--- Problem to work on ---
Take the lines below beginning at the line that has "step st (fun st' =>" and stopping after the line that has "shortest first). [ic]", and print them exactly as they are, with no other lines.

--- Material provided ---
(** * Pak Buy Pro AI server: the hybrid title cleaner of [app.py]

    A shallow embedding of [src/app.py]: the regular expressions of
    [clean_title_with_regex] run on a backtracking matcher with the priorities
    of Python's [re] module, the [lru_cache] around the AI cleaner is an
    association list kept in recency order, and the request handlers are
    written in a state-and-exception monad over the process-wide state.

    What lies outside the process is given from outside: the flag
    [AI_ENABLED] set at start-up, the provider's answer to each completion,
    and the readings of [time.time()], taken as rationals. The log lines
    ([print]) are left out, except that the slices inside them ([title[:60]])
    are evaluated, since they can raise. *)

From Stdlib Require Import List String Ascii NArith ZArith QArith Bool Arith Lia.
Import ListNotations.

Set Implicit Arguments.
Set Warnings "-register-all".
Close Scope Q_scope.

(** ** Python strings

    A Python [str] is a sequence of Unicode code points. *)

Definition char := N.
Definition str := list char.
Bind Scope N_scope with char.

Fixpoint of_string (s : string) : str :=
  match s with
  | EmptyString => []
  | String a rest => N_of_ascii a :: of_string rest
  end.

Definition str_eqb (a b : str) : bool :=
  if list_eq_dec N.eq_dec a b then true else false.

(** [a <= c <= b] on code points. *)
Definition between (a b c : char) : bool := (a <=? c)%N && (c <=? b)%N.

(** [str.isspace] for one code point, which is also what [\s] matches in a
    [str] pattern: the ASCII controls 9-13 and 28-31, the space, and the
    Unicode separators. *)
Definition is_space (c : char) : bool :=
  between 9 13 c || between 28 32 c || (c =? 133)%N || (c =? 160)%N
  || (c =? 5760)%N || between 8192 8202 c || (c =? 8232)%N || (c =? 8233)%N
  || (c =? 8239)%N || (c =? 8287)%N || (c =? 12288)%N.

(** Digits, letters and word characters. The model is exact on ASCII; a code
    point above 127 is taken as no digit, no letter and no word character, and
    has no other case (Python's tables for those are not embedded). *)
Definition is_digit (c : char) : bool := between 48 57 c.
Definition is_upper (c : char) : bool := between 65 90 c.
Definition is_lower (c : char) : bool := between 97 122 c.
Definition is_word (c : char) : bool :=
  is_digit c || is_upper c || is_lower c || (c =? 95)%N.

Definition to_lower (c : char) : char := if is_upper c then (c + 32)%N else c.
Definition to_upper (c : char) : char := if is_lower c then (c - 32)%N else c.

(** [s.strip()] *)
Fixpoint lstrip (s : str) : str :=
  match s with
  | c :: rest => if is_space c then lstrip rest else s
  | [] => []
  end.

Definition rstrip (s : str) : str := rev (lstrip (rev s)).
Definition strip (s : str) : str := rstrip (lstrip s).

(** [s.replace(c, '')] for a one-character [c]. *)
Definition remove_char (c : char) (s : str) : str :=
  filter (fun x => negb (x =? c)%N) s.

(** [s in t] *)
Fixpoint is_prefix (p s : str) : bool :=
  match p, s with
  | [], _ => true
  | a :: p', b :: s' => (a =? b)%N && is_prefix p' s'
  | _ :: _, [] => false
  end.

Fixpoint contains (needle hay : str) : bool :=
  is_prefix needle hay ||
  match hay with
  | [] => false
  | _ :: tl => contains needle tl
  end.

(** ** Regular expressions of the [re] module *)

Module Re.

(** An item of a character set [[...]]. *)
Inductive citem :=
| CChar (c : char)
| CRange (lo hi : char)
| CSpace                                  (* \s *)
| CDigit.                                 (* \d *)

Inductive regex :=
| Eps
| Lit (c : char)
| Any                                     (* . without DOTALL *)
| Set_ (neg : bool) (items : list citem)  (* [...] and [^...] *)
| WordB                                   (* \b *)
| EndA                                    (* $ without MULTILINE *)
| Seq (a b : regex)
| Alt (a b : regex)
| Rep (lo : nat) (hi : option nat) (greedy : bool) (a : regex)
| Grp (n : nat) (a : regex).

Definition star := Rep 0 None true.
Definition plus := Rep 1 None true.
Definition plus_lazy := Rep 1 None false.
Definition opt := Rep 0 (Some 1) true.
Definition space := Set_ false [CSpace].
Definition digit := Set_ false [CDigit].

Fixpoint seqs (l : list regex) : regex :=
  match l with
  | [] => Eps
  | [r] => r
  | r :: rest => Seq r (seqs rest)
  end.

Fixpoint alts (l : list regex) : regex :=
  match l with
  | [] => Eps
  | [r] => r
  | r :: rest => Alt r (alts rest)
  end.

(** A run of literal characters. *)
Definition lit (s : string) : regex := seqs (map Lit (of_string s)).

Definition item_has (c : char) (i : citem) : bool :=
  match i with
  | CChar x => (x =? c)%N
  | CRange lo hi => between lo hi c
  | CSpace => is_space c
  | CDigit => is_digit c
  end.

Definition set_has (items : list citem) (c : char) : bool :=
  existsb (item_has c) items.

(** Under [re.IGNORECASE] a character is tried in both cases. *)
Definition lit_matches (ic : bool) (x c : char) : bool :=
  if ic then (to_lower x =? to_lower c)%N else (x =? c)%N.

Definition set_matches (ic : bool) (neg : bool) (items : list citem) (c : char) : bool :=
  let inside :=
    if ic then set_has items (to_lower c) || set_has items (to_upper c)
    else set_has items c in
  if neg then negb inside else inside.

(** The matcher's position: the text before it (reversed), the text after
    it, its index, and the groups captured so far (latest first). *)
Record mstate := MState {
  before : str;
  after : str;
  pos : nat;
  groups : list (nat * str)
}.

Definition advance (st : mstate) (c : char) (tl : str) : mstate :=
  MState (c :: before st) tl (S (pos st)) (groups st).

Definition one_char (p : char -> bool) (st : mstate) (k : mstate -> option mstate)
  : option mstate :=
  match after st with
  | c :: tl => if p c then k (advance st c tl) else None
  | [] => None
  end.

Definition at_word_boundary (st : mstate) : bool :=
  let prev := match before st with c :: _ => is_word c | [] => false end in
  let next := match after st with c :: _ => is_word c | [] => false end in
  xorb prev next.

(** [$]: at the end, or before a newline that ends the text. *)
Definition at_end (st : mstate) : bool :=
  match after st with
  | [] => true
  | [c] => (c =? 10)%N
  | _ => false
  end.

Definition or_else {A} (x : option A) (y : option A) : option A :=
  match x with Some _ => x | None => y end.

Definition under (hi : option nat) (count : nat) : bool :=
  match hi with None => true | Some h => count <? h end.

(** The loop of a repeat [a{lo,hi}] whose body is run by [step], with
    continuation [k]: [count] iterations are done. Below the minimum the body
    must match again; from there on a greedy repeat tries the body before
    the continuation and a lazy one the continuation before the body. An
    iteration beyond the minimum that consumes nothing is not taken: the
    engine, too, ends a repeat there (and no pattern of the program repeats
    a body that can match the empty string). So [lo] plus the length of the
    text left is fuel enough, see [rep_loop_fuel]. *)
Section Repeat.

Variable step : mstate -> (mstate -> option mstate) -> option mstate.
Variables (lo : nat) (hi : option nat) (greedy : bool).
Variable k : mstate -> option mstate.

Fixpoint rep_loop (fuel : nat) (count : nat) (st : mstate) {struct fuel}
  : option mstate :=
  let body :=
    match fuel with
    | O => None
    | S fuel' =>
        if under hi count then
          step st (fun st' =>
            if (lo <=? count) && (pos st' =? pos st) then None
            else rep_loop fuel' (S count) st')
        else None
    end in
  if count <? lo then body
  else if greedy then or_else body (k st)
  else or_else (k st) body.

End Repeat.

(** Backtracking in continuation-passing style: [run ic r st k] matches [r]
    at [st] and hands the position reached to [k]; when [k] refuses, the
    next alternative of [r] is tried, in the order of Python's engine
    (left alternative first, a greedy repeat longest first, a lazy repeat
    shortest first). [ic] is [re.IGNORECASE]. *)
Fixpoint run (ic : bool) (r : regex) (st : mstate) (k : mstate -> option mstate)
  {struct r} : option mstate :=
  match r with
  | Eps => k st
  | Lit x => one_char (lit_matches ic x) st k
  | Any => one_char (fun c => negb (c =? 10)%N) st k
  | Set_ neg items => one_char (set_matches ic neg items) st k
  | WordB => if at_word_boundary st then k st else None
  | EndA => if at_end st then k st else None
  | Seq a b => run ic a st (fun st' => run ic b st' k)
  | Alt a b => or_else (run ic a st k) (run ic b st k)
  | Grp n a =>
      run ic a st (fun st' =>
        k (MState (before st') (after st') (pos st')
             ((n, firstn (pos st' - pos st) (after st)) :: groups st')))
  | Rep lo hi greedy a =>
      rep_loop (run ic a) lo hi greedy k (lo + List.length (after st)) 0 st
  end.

--- Solution for this problem ---
          step st (fun st' =>
            if (lo <=? count) && (pos st' =? pos st) then None
            else rep_loop fuel' (S count) st')
        else None
    end in
  if count <? lo then body
  else if greedy then or_else body (k st)
  else or_else (k st) body.

End Repeat.

(** Backtracking in continuation-passing style: [run ic r st k] matches [r]
    at [st] and hands the position reached to [k]; when [k] refuses, the
    next alternative of [r] is tried, in the order of Python's engine
    (left alternative first, a greedy repeat longest first, a lazy repeat
    shortest first). [ic] is [re.IGNORECASE]. *)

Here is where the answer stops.